Could this story happen in today's world?
The day after Megan arrived in L.A., her father took her shopping. He followed her through the mall, yawning and pinching at the bridge of his nose as if he had a headache. Without batting an eye, he handed over his credit card so Megan could buy t-shirts, shorts, dresses, a hot pink bikini, and an assortment of expensive make-up. Technically, she wasn’t allowed to wear make-up, or two-piece bathing suits, until she turned thirteen at the end of the summer. Megan was sure her mother must have told her father this, and just as sure that he hadn’t paid attention to her mother’s rules.
“Dad, do you like this?” Megan held up a t-shirt that said “Bitch” across the chest in giant, sparkling letters. “Do you think I should get it?”
“That’s nice, honey.”
Megan stuffed the shirt back onto the rack.
They had Chinese take-out for dinner, and afterwards her father went to bed. Megan stayed up, sitting on the balcony of his two-story condo, sending text messages to her friends back home and looking down into the courtyard. Around the circular path, small lights illuminated the trunks of palm trees and pink flowering bushes. In the middle of the courtyard, on a slab of pristine white cement, the oval-shaped pool glowed an unnatural shade of turquoise.
In Maryland it was already past midnight, but Megan felt too jittery to sleep, like something important was about to happen, and if she didn't hurry up she might miss it. She was about to go inside when she saw someone slip out through the sliding glass doors of one of the condos on the other side of the courtyard. It was a teenage girl, and she walked around the circular path until she was nearly in front of Megan’s balcony. She sat down on a small, stone bench and pulled a pack of cigarettes from a bag that was slung across her chest. She put a cigarette to her lips and cupped a lighter around it. She tipped her head back to exhale, looking up into the starless L.A. sky. The girl sighed audibly, and smoke leaked from the end of her cigarette, meandering upwards in a thin, curling line.

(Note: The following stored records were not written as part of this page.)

(** * EasyMarkdown: the editor's text transforms and undo/redo history

    A shallow embedding of [src/App.jsx]: the [App] component's state
    ([text], the two history stacks, the textarea's selection) and the
    handlers that change it ([saveHistory], [handleUndo], [handleRedo],
    [wrapSelection], [insertAtLineStart], [handleKeyDown]).

    A JavaScript string is modelled by [string]: one [ascii] per code unit
    (every literal of the source is ASCII).  Offsets into a string are
    [nat], as the textarea's [selectionStart]/[selectionEnd] are unsigned.
    An array used as a stack is a [list] with its most recent entry last. *)

From Stdlib Require Import Bool Arith ZArith Lia List Ascii String.
From Stdlib Require Import Permutation DecimalString.
From Stdlib Require DecimalNat.
Import ListNotations.

Open Scope list_scope.
Open Scope string_scope.

(** ** The JavaScript primitives the component calls *)

Module JS.

(** ["\n"]. *)
Definition newline : ascii := "010"%char.
Definition nl : string := String newline "".

(** [s.slice(start, end)] for non-negative indices: both are clamped to
    the length, and an end before the start gives the empty string. *)
Definition slice (s : string) (start finish : nat) : string :=
  let len := String.length s in
  let from := Nat.min start len in
  let to := Nat.min finish len in
  substring from (to - from) s.

(** [s.slice(start)]: the end defaults to the length. *)
Definition sliceFrom (s : string) (start : nat) : string :=
  slice s start (String.length s).

(** [s.split(sep)] for a one-character separator: n separators give
    n + 1 pieces, and the empty string gives one empty piece. *)
Fixpoint split (sep : ascii) (s : string) : list string :=
  match s with
  | EmptyString => [EmptyString]
  | String c rest =>
      if Ascii.eqb c sep then EmptyString :: split sep rest
      else match split sep rest with
           | piece :: pieces => String c piece :: pieces
           | [] => [String c EmptyString]
           end
  end.
(** * jmdict-simple: the acquisition and indexing pipeline

    A shallow embedding of [src/convert.js] (the dictionary indexer) and
    [src/update.js] (release resolver, asset downloader, archive
    extractor), with the properties of the specification stated over it.

    JavaScript strings are sequences of UTF-16 code units; they are
    modelled as [list Z].  Plain objects used as dictionaries are finite
    maps ([gmap]); a JavaScript [Set] is an insertion-ordered list without
    repetition.  The file system, the console and the network are explicit
    state and explicit oracles. *)

From Stdlib Require Import ZArith List String Ascii Lia.
From stdpp Require Import base gmap sets list strings fin_maps.
From Equations Require Import Equations.

#[local] Open Scope Z_scope.

(** ** JavaScript values used by the scripts *)

Module JS.

(** A string is its sequence of UTF-16 code units. *)
Abbreviation jsstring := (list Z).

(** An ASCII literal as a JavaScript string. *)
Definition lit (s : string) : jsstring :=
  List.map (fun a => Z.of_nat (nat_of_ascii a)) (list_ascii_of_string s).

(** [String.fromCharCode(n)]: the argument is taken modulo 2^16. *)
Definition fromCharCode (n : Z) : Z := n mod 65536.

(** [s.charCodeAt(0)] of a one-unit match. *)
Definition charCodeAt0 (c : Z) : Z := c.

(** [s.startsWith(p)] *)
Fixpoint startsWith (s p : jsstring) : bool :=
  match p, s with
  | [], _ => true
  | _ :: _, [] => false
  | b :: p', a :: s' => (a =? b) && startsWith s' p'
  end.

(** [s.endsWith(p)]: the last [p.length] units of [s] are [p]. *)
Definition endsWith (s p : jsstring) : bool :=
  (length p <=? length s)%nat &&
  bool_decide (drop (length s - length p)%nat s = p).

(** The values the scripts pass where a string is expected. *)
Inductive value :=
| VUndefined
| VBool (b : bool)
| VString (s : jsstring).

(** [a === b] on these values. *)
Definition strict_eq (a b : value) : bool :=
  match a, b with
  | VUndefined, VUndefined => true
  | VBool x, VBool y => Bool.eqb x y
  | VString x, VString y => bool_decide (x = y)
  | _, _ => false
  end.

(** Truthiness of a string: only the empty string is falsy. *)
Definition truthy_string (s : jsstring) : bool :=
  match s with [] => false | _ :: _ => true end.
(** An entry is kept exactly when its key was not seen before and no
    entry above it has that key. *)
Lemma first_seen_first es :
  StronglySorted (fun a b => entry_line a < entry_line b) es ->
  forall seen e,
    In e (first_seen seen es)
    <-> (first_of_key es e /\ mem (entry_key e) seen = false).
Proof.
  unfold first_of_key.
  induction es as [|[[i sci] com] es IH]; intros S seen e.
  - cbn [first_seen]. split; [intros [] | intros [[[] _] _]].
  - apply StronglySorted_inv in S. destruct S as [S F].
    rewrite Forall_forall in F. cbn [first_seen].
    destruct (mem (str_lower sci) seen) eqn:Em.
    + rewrite (IH S). split.
      * intros [[He Hm] Hs]. split; [split|exact Hs]; [now right|].
        intros e' [<-|He'] Ek; [|now apply Hm].
        unfold entry_key in Ek at 1. cbn [fst snd] in Ek.
        rewrite Ek in Em. congruence.
      * intros [[[<-|He] Hm] Hs].
        { unfold entry_key in Hs. cbn [fst snd] in Hs. congruence. }
        split; [split; [exact He|]|exact Hs].
        intros e' He'. apply Hm. now right.
    + split.
      * intros [<-|He].
        { split; [split; [now left|]|exact Em].
          intros e' [<-|He'] _; [lia|].
          specialize (F e' He'). lia. }
        apply (IH S) in He. destruct He as [[He Hm] Hs].
        unfold mem in Hs. cbn [existsb] in Hs.
        apply orb_false_iff in Hs. destruct Hs as [Hk Hs].
        split; [split; [now right|]|exact Hs].
        intros e' [<-|He'] Ek; [|now apply Hm].
        unfold entry_key in Ek at 1. cbn [fst snd] in Ek.
        rewrite Ek in Hk. now rewrite pystr_eqb_refl in Hk.
      * intros [[[<-|He] Hm] Hs]; [now left|]. right.
        apply (IH S). split; [split; [exact He|]|].
        { intros e' He'. apply Hm. now right. }
        unfold mem in *. cbn [existsb]. rewrite Hs. rewrite orb_false_r.
        destruct (eqb (entry_key e) (str_lower sci)) eqn:Ek; [|reflexivity].
        apply pystr_eqb_eq in Ek.
        specialize (Hm (i, sci, com) (or_introl eq_refl)).
        specialize (F e He).
        assert (entry_line e <= entry_line (i, sci, com))
          by (apply Hm; now rewrite Ek).
        lia.
Qed.
End FirstSeenFacts.
(** ** CSVPreview *)

(** X12: the lines of the preview are the first fifty lines of the loaded
    text; the preview is the beginning of the text, and the whole of it
    exactly when the text has fewer than fifty line breaks. *)
Theorem csv_preview_is_the_first_fifty_lines (text : string) (s : CSVPreview.State) :
  let shown := CSVPreview.content (CSVPreview.fetchCSV (Fulfilled (Fulfilled text)) s) in
  split_on newline shown = take 50 (split_on newline text) /\
  (exists rest, text = shown ++ rest) /\
  (shown = text <-> count_char newline text < 50).
Proof.
  cbn [CSVPreview.fetchCSV CSVPreview.content]. unfold CSVPreview.first_lines.
  assert (split_on newline (join (String newline "") (take 50 (split_on newline text)))
          = take 50 (split_on newline text)) as Hlines.
  { apply split_join.
    - pose proof (split_on_not_nil newline text). by destruct (split_on newline text).
    - apply Forall_take, split_on_pieces. }
  split; [ done | split ].
  - destruct (join_take (String newline "") 50 (split_on newline text)) as [rest H].
    exists rest. by rewrite <- H, join_split.
  - split.
    + intros H. rewrite H in Hlines. apply (f_equal length) in Hlines.
      rewrite length_take, split_on_length in Hlines. lia.
    + intros H. rewrite take_ge; [ apply join_split | ].
      rewrite split_on_length. lia.
Qed.

Lemma fetchCSV_error reply s :
  CSVPreview.error s = "Failed to load CSV preview" ->
  CSVPreview.error (CSVPreview.fetchCSV reply s) = "Failed to load CSV preview".
Proof. by destruct reply as [[]|]. Qed.

Lemma run_error replies s :
  CSVPreview.error s = "Failed to load CSV preview" ->
  CSVPreview.error (fold_left (fun s reply => CSVPreview.fetchCSV reply s) replies s)
  = "Failed to load CSV preview".
Proof.
  revert s. induction replies as [|reply replies IH]; intros s H; [ done | ].
  simpl. by apply IH, fetchCSV_error.
Qed.

(** X13: once a load has failed the preview shows the failure, whatever
    is loaded afterwards. *)
Theorem csv_preview_keeps_showing_a_failure
    (before after : list (Settled (Settled string))) (reply : Settled (Settled string)) :
  (forall text, reply <> Fulfilled (Fulfilled text)) ->
  CSVPreview.render (CSVPreview.run (before ++ reply :: after))
  = CSVPreview.ErrorText "Failed to load CSV preview".
Proof.
  intros Hfail. unfold CSVPreview.run, CSVPreview.render.
  rewrite fold_left_app. cbn [fold_left]. rewrite run_error; [ done | ].
  destruct reply as [[text|]|]; [ by destruct (Hfail text) | done | done ].
Qed.

Lemma csv_preview_keeps_showing_a_failure_witness :
  CSVPreview.render
    (CSVPreview.run [Rejected (mkError "Failed to fetch"); Fulfilled (Fulfilled "a,b")])
  = CSVPreview.ErrorText "Failed to load CSV preview".
Proof.
  apply (csv_preview_keeps_showing_a_failure
           [] [Fulfilled (Fulfilled "a,b")] (Rejected (mkError "Failed to fetch"))).
  intros text. discriminate.
Defined.

(** ** AdminDashboard *)

Lemma In_filter_id (target : string) (l : list AdminDashboard.Submission) sub :
  In sub (filter (fun sub => negb (String.eqb (AdminDashboard.id sub) target)) l)
  <-> In sub l /\ AdminDashboard.id sub <> target.
Proof.
  rewrite <- !list_elem_of_In, list_elem_of_filter.
  destruct (String.eqb_spec (AdminDashboard.id sub) target) as [E|E]; simpl; tauto.
Qed.

(** X14: two deletions, each confirmed and carried out before the next
    click, leave exactly the submissions with neither id. *)
Theorem deletions_in_turn_remove_both
    (s : AdminDashboard.State) (a b : string) (sub : AdminDashboard.Submission) :
  let s1 := (AdminDashboard.delete true (Fulfilled tt) s a).1 in
  let s2 := (AdminDashboard.delete true (Fulfilled tt) s1 b).1 in
  In sub (AdminDashboard.submissions s2)
  <-> In sub (AdminDashboard.submissions s) /\
      AdminDashboard.id sub <> a /\ AdminDashboard.id sub <> b.
Proof.
  cbn. rewrite !In_filter_id. tauto.
Qed.

(** X15: of two deletions started from the same rendered list, the one
    that ends last puts the submission of the other back on the page,
    although its document has been deleted. *)
Theorem overlapping_deletions_bring_a_submission_back
    (rendered : list AdminDashboard.Submission) (s : AdminDashboard.State)
    (a b : string) (sub : AdminDashboard.Submission) :
  In sub rendered -> AdminDashboard.id sub = a -> a <> b ->
  let first := AdminDashboard.handleDelete true (Fulfilled tt) rendered s a in
  let second := AdminDashboard.handleDelete true (Fulfilled tt) rendered first.1 b in
  In (Calls.DeleteDoc "submissions" a) first.2 /\
  ~ In sub (AdminDashboard.submissions first.1) /\
  In sub (AdminDashboard.submissions second.1).
Proof.
  intros Hin Hid Hne. cbn. rewrite !In_filter_id.
  split; [ auto | split ]; [ tauto | split; congruence ].
Qed.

In the light of the courtyard Megan could see her perfectly. She looked maybe fifteen or sixteen and wore thick, black eye makeup. Her lips were dark, too, contrasting with her hair, which was dyed platinum blond. Her ears glinted with silver studs in each lobe, and she had a labret piercing, the barbell jutting out just beneath her bottom lip. But despite the piercings, and the black, ripped-up t-shirt she wore, she seemed delicate; she had narrow shoulders and thin limbs, and she sat with one leg draped gracefully over the other, tucking her flip-flopped foot behind her calf.
A burst of music came from her bag, and she pulled out a cell phone and held it to her ear. “Hey. Yeah. I’ll be right out.”
She tossed the half-smoked cigarette into the bushes and walked towards the side gate, pulling at the frayed ends of her jean shorts. Megan watched her go then turned her attention to the spot where the girl had thrown the cigarette. Megan imagined it smoldering in the underbrush, slowly igniting dead leaves, and she wondered if she should go down and try to stamp it out before the entire courtyard caught fire. Instead she went inside and lay down on the futon in her father’s study, where she would be sleeping for the next six weeks.
Normally Megan only stayed for two weeks each summer, and that was plenty. Her father took time off from work, and the days were long and awkward. At first he would try to find ways to amuse her: mini golf, Six Flags, riding horses at Griffith Park. But they didn’t have anything to say to each other, and the fun felt forced and therefore not fun at all. After a few days her father usually ran out of steam, and Megan spent the rest of the two weeks swimming in his condo pool or watching television while he worked on his computer.
Megan didn’t want to spend six whole weeks with him this summer, but the alternative was even worse. “You’re welcome to come with me and Dave,” her mother said every time Megan complained about being shipped off to California. Megan’s mother and her mother’s boyfriend, Dave, were both teachers, and they’d decided to spend their vacation on Dave’s family’s land in the Smoky Mountains of North Carolina. Megan had no desire to be shut up in a cabin in the wilderness, listening each night to the muffled sounds of her mother and Dave in the adjacent bedroom.
The whole thing with Dave made Megan realize what a hypocrite her mother was. She always told Megan to be “true to yourself,” but she obviously didn’t take her own advice. She did everything Dave told her to do, like not dying her hair (it looked awful now), and drinking soy milk (which Megan knew she secretly didn't like). Plus, her mother had only been dating Dave for a few weeks when he started spending the night over. “I thought you told me true love waits,” Megan said the morning after he left. Her mother changed the subject, and Dave continued to spend the night.
Megan resented the fact that now she had to eat her cereal with soy milk, and that Dave was always there in the mornings, standing in front of the stove in his stupid flannel pajamas, making tofu scramble and meatless bacon while her mother leaned against the counter next to him, laughing at some stupid joke he'd made. Fuck them both, Megan said in the shower the day before she left for L.A. It was the first time she'd ever said the f-word out loud, and she liked the way it felt.